A corps of servants from town had fairly swamped
Lucinda and twenty carpenters were putting up an extra addition to the
house in which to give the wedding room to spread. Nor was this all, for
Aunt Mary had turned a furniture man and an upholsterer loose with no
other limit than that comprised by the two words "_carte blanche_."

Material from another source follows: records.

Lemma capture_grow_twp fd child used capacity n :
  used + 1 ≤ capacity ≤ MAX_CAPTURE_SIZE → 0 ≤ used →
  twp patient (capture_grow fd child used capacity)
    (λ r n', match r with
       | Some capacity' => n' = n ∧ used + 1 < capacity' ≤ MAX_CAPTURE_SIZE
       | None => True end) n.
Proof.
  intros Hc Hu. unfold capture_grow. destruct (Z.eqb_spec (used + 1) capacity) as [E|E].
  2:{ split; [done|]. lia. }
  cbv zeta. apply twp_bind. case Z.ltb_spec; intros Hm.
  - apply twp_call_bind; intros. apply twp_call_bind; intros.
    by apply twp_weaken; [apply terminates_wait|].
  - intros [|] n' ->.
    + split; [done|]. lia.
    + apply twp_call_bind; intros. apply twp_call_bind; intros.
      by apply twp_weaken; [apply terminates_wait|].
Qed.

Lemma capture_turn_twp fd child st n :
  strlen st.1 + 1 ≤ st.2 ≤ MAX_CAPTURE_SIZE →
  twp patient (capture_turn fd child st) (λ r n', match r with
    | inl st' => strlen st'.1 + 1 ≤ st'.2 ≤ MAX_CAPTURE_SIZE ∧
        (Z.to_nat (MAX_CAPTURE_SIZE - strlen st'.1) + n' < Z.to_nat (MAX_CAPTURE_SIZE - strlen st.1) + n)%nat
    | inr _ => True end) n.
Proof.
  destruct st as [buffer capacity]. cbn [fst snd]. intros Hc. pose proof (strlen_nonneg buffer).
  unfold capture_turn. apply twp_bind. eapply twp_mono; [|by apply capture_grow_twp].
  intros [capacity'|] n'; [|done]. intros [-> Hgrow]. apply twp_bind. unfold sys_read.
  apply twp_call_bind. intros r n'. cbn [answered patient interrupted].
  destruct r as [data|e]; cbn [failed_with].
  - intros ->. unfold twp at 1. set (d := take _ data). destruct d eqn:Ed; cbn [nonempty]; [done|].
    assert (Hd : strlen d ≤ capacity' - strlen buffer - 1).
    { unfold strlen, d. rewrite length_take. unfold strlen in *. lia. }
    assert (0 < strlen d) by (rewrite Ed, strlen_cons; pose proof (strlen_nonneg l); lia).
    rewrite <-Ed. unfold twp. cbn [fst snd]. rewrite strlen_app. lia.
  - unfold twp at 1. destruct (e =? EINTR); intros ->.
    + unfold twp. cbn [fst snd]. lia.
    + apply twp_call_bind; intros. by apply twp_weaken; [apply terminates_wait|].
Qed.

(** Capturing a command ends, with a result, under every kernel that
    interrupts it finitely often: the reading loop is bounded by the limit on
    the output, whatever the command prints. *)
Theorem td_capture_command_terminates argv : terminates (td_capture_command argv).
Proof.
  unfold td_capture_command. destruct argv as [|a l]; [done|].
  apply terminates_bind; [done|]. intros [[r wr]|e]; [|done].
  apply terminates_bind; [done|]. intros [child|e]; [|done].
  apply terminates_bind; [done|]. intros _. apply terminates_bind; [done|]. intros [|].
  - apply terminates_bind.
    + apply (terminates_iter (λ st, strlen st.1 + 1 ≤ st.2 ≤ MAX_CAPTURE_SIZE)
        (λ st, Z.to_nat (MAX_CAPTURE_SIZE - strlen st.1))).
      { vm_compute. split; discriminate. }
      intros st n HI. by apply capture_turn_twp.
    + intros [o|]; [|done]. apply terminates_bind; [done|]. intros _.
      apply terminates_bind; [apply terminates_wait|done].
  - do 2 (apply terminates_bind; [done|]; intros _). apply terminates_bind; [apply terminates_wait|done].
Qed.

(** Running or capturing a command leaves no descriptor open and no child
    unwaited for, on every path, and closes no descriptor it does not hold. *)
Theorem commands_balanced argv : balanced (td_run_command argv) ∧ balanced (td_capture_command argv).
Proof. split; [apply balanced_run_command|apply balanced_capture_command]. Qed.
(** The last command that was started: its words, its process, the descriptor
    its output is read from, and whether that process was seen to exit with
    status 0. *)
Record command := Command
  { cm_words : list cstr; cm_child : positive; cm_pipe : option nat; cm_succeeded : bool }.
Definition last_command (w : option command) (c : syscall) : ans c → option command :=
  match c with
  | Fork (ChildCapture argv read_end _) => λ r : sysret positive,
      match r with SOk child => Some (Command argv child (Some read_end) false) | SErr _ => w end
  | Fork (ChildExec argv) => λ r : sysret positive,
      match r with SOk child => Some (Command argv child None false) | SErr _ => w end
  | Waitpid pid => λ r : sysret wait_status,
      match w, r with
      | Some m, SOk (Exited status) =>
          if bool_decide (pid = Zpos (cm_child m)) && (status =? 0)
          then Some (Command (cm_words m) (cm_child m) (cm_pipe m) true) else w
      | _, _ => w
      end
  | _ => λ _, w
  end.

(** Only the output of a running [tar -tf] of the archive is read, and an
    extraction of the archive is started only after that command succeeded. *)
Definition listed_ok (tar_file : cstr) (w : option command) (c : syscall) : Prop :=
  match c with
  | Read fd _ => ∃ m, w = Some m ∧ cm_words m = [lit "tar"; lit "-tf"; tar_file] ∧ cm_pipe m = Some fd
  | Fork (ChildCapture argv _ _) => w = None
  | Fork (ChildExec argv) =>
      ∃ m dir, w = Some m ∧ cm_words m = [lit "tar"; lit "-tf"; tar_file] ∧ cm_succeeded m = true ∧
        argv = [lit "tar"; lit "-xf"; tar_file; lit "-C"; dir; lit "--no-same-owner"; lit "--no-same-permissions"]
  | _ => True
  end.

(** An extraction may only be started when what was read is the whole listing
    and every entry of it is safe. *)
Definition extract_ok (w : cstr * bool) (c : syscall) : Prop :=
  match c with
  | Fork (ChildExec argv) => w.2 = true ∧ archive_safe w.1
  | _ => True
  end.

Lemma archive_entry_0_1 e : td_archive_entry_is_safe e = 0 ∨ td_archive_entry_is_safe e = 1.
Proof. unfold td_archive_entry_is_safe. repeat case_match; auto. Qed.

Lemma archive_checked l :
  existsb (λ entry, td_archive_entry_is_safe (Some entry) =? 0) l = false →
  Forall (λ entry, td_archive_entry_is_safe (Some entry) = 1) l.
Proof.
  intros H. apply Forall_forall. intros e He%list_elem_of_In.
  destruct (archive_entry_0_1 (Some e)) as [E|]; [|done].
  rewrite <-not_true_iff_false, existsb_exists in H. exfalso. apply H. exists e. by rewrite E.
Qed.

Lemma wp_run_command_delivered ok argv w :
  ok w (Fork (ChildExec argv)) → (∀ w pid, ok w (Waitpid pid)) →
  wp (delivered ok) (td_run_command argv) (λ _ _, True) w.
Proof.
  intros Hf Hw. unfold td_run_command. destruct argv as [|[|c s] l]; [done|done|].
  apply wp_bind. apply wp_observe; [done|]. intros [child|e]; [|done]. cbn [delivered_step].
  unfold wait_for_child. apply wp_bind. apply (wp_retry _ (λ _, True)); [done|].
  intros w' _. apply wp_observe; [apply Hw|]. intros a. by destruct (failed_with a EINTR).
Qed.

Definition listed (tar_file : cstr) : model (option command) := observer (listed_ok tar_file) last_command.

Lemma wait_listed tar_file words child pipe :
  wp (listed tar_file) (wait_for_child child)
    (λ r w, w = Some (Command words child pipe (r =? 0))) (Some (Command words child pipe false)).
Proof.
  unfold wait_for_child. apply wp_bind.
  apply (wp_retry _ (λ w, w = Some (Command words child pipe false))); [done|].
  intros w ->. apply wp_observe; [done|]. intros [[status|signal]|e]; cbn [failed_with last_command].
  - rewrite bool_decide_eq_true_2 by done. cbn [andb cm_words cm_child cm_pipe]. apply wp_ret.
    by destruct (status =? 0).
  - by apply wp_ret.
  - destruct (e =? EINTR); [done|]. by apply wp_ret.
Qed.

Definition listing_of (tar_file : cstr) (read_end : nat) (child : positive) (w : option command) : Prop :=
  w = Some (Command [lit "tar"; lit "-tf"; tar_file] child (Some read_end) false).

Lemma turn_listed tar_file read_end child st w :
  listing_of tar_file read_end child w →
  wp (listed tar_file) (capture_turn read_end child st) (λ r w', match r with
    | inr None => True | _ => listing_of tar_file read_end child w' end) w.
Proof.
  intros ->. destruct st as [buffer capacity]. unfold capture_turn. apply wp_bind.
  eapply (wp_mono _ _ (λ r w, is_Some r → listing_of tar_file read_end child w)).
  2:{ unfold capture_grow. destruct (_ =? _); [|by apply wp_ret]. apply wp_bind.
      eapply (wp_mono _ _ (λ _ w, listing_of tar_file read_end child w)).
      2:{ destruct (_ <? _); [by apply wp_ret|]. by apply wp_observe. }
      intros [|] w' ->; [by apply wp_ret|]. apply wp_bind. apply wp_observe; [done|]. intros ?.
      apply wp_bind. apply wp_observe; [done|]. intros ?. cbn [last_command]. apply wp_bind.
      eapply wp_mono; [|apply wait_listed]. intros _ w _. apply wp_ret. by intros []. }
  intros [capacity'|] w' H; [|by apply wp_ret]. specialize (H ltac:(by eexists)) as ->.
  apply wp_bind. unfold sys_read. apply wp_bind. apply wp_observe; [by eexists|].
  intros [data|e]; cbn [last_command]; apply wp_ret.
  - by destruct (nonempty _); apply wp_ret.
  - destruct (_ =? _); [by apply wp_ret|]. apply wp_bind. apply wp_observe; [done|]. intros ?.
    cbn [last_command]. apply wp_bind. eapply wp_mono; [|apply wait_listed]. done.
Qed.

Lemma capture_listed tar_file :
  wp (listed tar_file) (td_capture_command (list_arguments tar_file)) (λ r w, r.1 = 0 →
    ∃ m, w = Some m ∧ cm_words m = [lit "tar"; lit "-tf"; tar_file] ∧ cm_succeeded m = true) None.
Proof.
  unfold td_capture_command, list_arguments.
  apply wp_bind, wp_observe; [done|]. intros [[read_end write_end]|e]; [|by apply wp_ret]. cbn [last_command].
  apply wp_bind, wp_observe; [done|]. intros [child|e]; cbn [last_command].
  2:{ do 2 (apply wp_bind, wp_observe; [done|]; intros ?). by apply wp_ret. }
  apply wp_bind, wp_observe; [done|]. intros ?. cbn [last_command].
  apply wp_bind, wp_observe; [done|]. intros [|]; cbn [last_command].
  - apply wp_bind. apply (wp_iter _ (λ _, listing_of tar_file read_end child)); [done|].
    intros st w Hw. eapply wp_mono; [|by apply turn_listed].
    intros [st'|[o|]] w' H; [done| |by apply wp_ret]. rewrite H.
    apply wp_bind, wp_observe; [done|]. intros ?. cbn [last_command]. apply wp_bind.
    eapply wp_mono; [|apply wait_listed]. intros r ? ->. apply wp_ret.
    cbn [fst]. intros ->. by eexists.
  - do 2 (apply wp_bind, wp_observe; [done|]; intros ?). cbn [last_command]. apply wp_bind.
    eapply wp_mono; [|apply wait_listed]. intros ? ? _. by apply wp_ret.
Qed.

Lemma extract_listed tar_file extract_dir :
  wp (listed tar_file) (extract_tar tar_file extract_dir) (λ r w, r = 0 →
    ∃ m, w = Some m ∧ cm_words m = extract_arguments tar_file extract_dir ∧ cm_succeeded m = true) None.
Proof.
  unfold extract_tar. apply wp_bind. eapply wp_mono; [|apply capture_listed].
  intros [code [listing|]] w; [|by intros; apply wp_ret]. cbn [fst]. intros H.
  destruct (_ || _) eqn:E; [by apply wp_ret|]. bools.
  destruct H as (m & -> & Hw & Hs); [lia|]. cbn [td_run_command extract_arguments lit].
  apply wp_bind, wp_observe; [by exists m; eexists|]. intros [child|e]; cbn [last_command]; [|by apply wp_ret].
  eapply wp_mono; [|apply wait_listed]. intros r ? ->. intros ->. by eexists.
Qed.

Lemma extract_delivered tar_file extract_dir :
  wp (observer extract_ok delivered_step) (extract_tar tar_file extract_dir) (λ _ _, True) ([], false).
Proof.
  unfold extract_tar. apply wp_bind. eapply wp_mono; [|apply (capture_output extract_ok)].
  2:{ intros w c H. destruct c; try done. destruct what; try done. by destruct (H argv). }
  intros [code [listing|]] w; [|done]. intros [-> _].
  destruct (_ || _) eqn:E; [done|]. bools.
  apply wp_run_command_delivered; [|done]. split_and!; [done|]. by apply archive_checked.
Qed.

(** C35: [tar -xf] of the archive is started only after [tar -tf] of the same
    archive was run, its output was read from its pipe up to the end, it was
    seen to exit with status 0, and every entry of what was read passed the
    safety check; 0 is returned only when the extraction into the asked
    directory was started and exited with status 0. *)
Theorem extract_tar_checked tar_file extract_dir :
  wp (beside (observer extract_ok delivered_step) (observer (listed_ok tar_file) last_command))
    (extract_tar tar_file extract_dir)
    (λ r w, r = 0 → ∃ m, w.2 = Some m ∧ cm_succeeded m = true ∧
       cm_words m = [lit "tar"; lit "-xf"; tar_file; lit "-C"; extract_dir;
                     lit "--no-same-owner"; lit "--no-same-permissions"])
    (([], false), None).
Proof.
  eapply wp_mono; [|apply wp_beside; [apply extract_delivered|apply extract_listed]].
  intros r w [_ H] Hr. destruct (H Hr) as (m & ? & ? & ?). by exists m.
Qed.

Lemma fields_count p s :
  (length (List.filter nonempty (split_on p s)) ≤ length (List.filter p s) + 1)%nat.
Proof.
  assert (E : length (split_on p s) = (length (List.filter p s) + 1)%nat).
  { induction s as [|c s IH]; cbn [split_on List.filter]; [done|].
    destruct (p c); cbn [length]; [lia|]. pose proof (split_on_nonnil p s).
    by destruct (split_on p s). }
  rewrite <-E. generalize (split_on p s) as l. induction l as [|w l IH]; cbn; [lia|].
  destruct (nonempty w); cbn; lia.
Qed.

(** [split_string] never stores past the array it allocates: its words and the
    final NULL fit. *)
Lemma split_string_fits input : Z.of_nat (length (split_string input)) + 1 ≤ split_string_slots input.
Proof.
  unfold split_string, split_string_slots, strtok. cbv zeta.
  assert (Hd : ∀ s, split_on (is_delim [SP]) s = split_on is_space_byte s).
  { induction s as [|c s IH]; cbn [split_on]; [done|]. rewrite IH.
    replace (is_delim [SP] c) with (is_space_byte c); [done|].
    apply bool_decide_ext. by rewrite list_elem_of_singleton. }
  rewrite Hd. destruct input as [|c s _] using rev_ind; [cbn; lia|]. rewrite last_snoc.
  destruct (is_space_byte c) eqn:E.
  - rewrite split_on_app, !List.filter_app, !length_app by done. cbn [split_on List.filter nonempty negb].
    rewrite E. pose proof (fields_count is_space_byte s). cbn [length]. lia.
  - pose proof (fields_count is_space_byte (s ++ [c])). cbn [negb]. lia.
Qed.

Mrs. Rosscott still continued to wait upon Aunt Mary, but another maid had
arrived to await upon Mrs. Rosscott. The latter had shed her black uniform
and bloomed forth in rose-hued robes. Mr. Stebbins was kept on tap from
dawn to dark and the checks flowed like water. Emissaries had been
despatched to New York to buy the young couple a suitable house and
furnish that also from top to bottom.
"Well, Arethusa," the aunt said to the niece when they met the morning
after her arrival, "I'm feelin' better 'n I was last time you were here."
"I'm so glad," yelled Arethusa.
"They'll live in New York and I'll live with them. As far as I've seen
there ain't no other place on earth to live. I'm goin' to get me a coat
lined with black-spotted white cat's fur and have my glasses put on a
parasol handle, and I'm going to have the collars and sleeves left out of
most of my dresses an' look like other people. I'm a great believer in
doin' as others do, an' Jack won't ever have no cause to complain that I
didn't take easy to city life."
Arethusa felt herself dumb before these revelations.
Later she was conducted to see the wedding presents, which were gorgeous.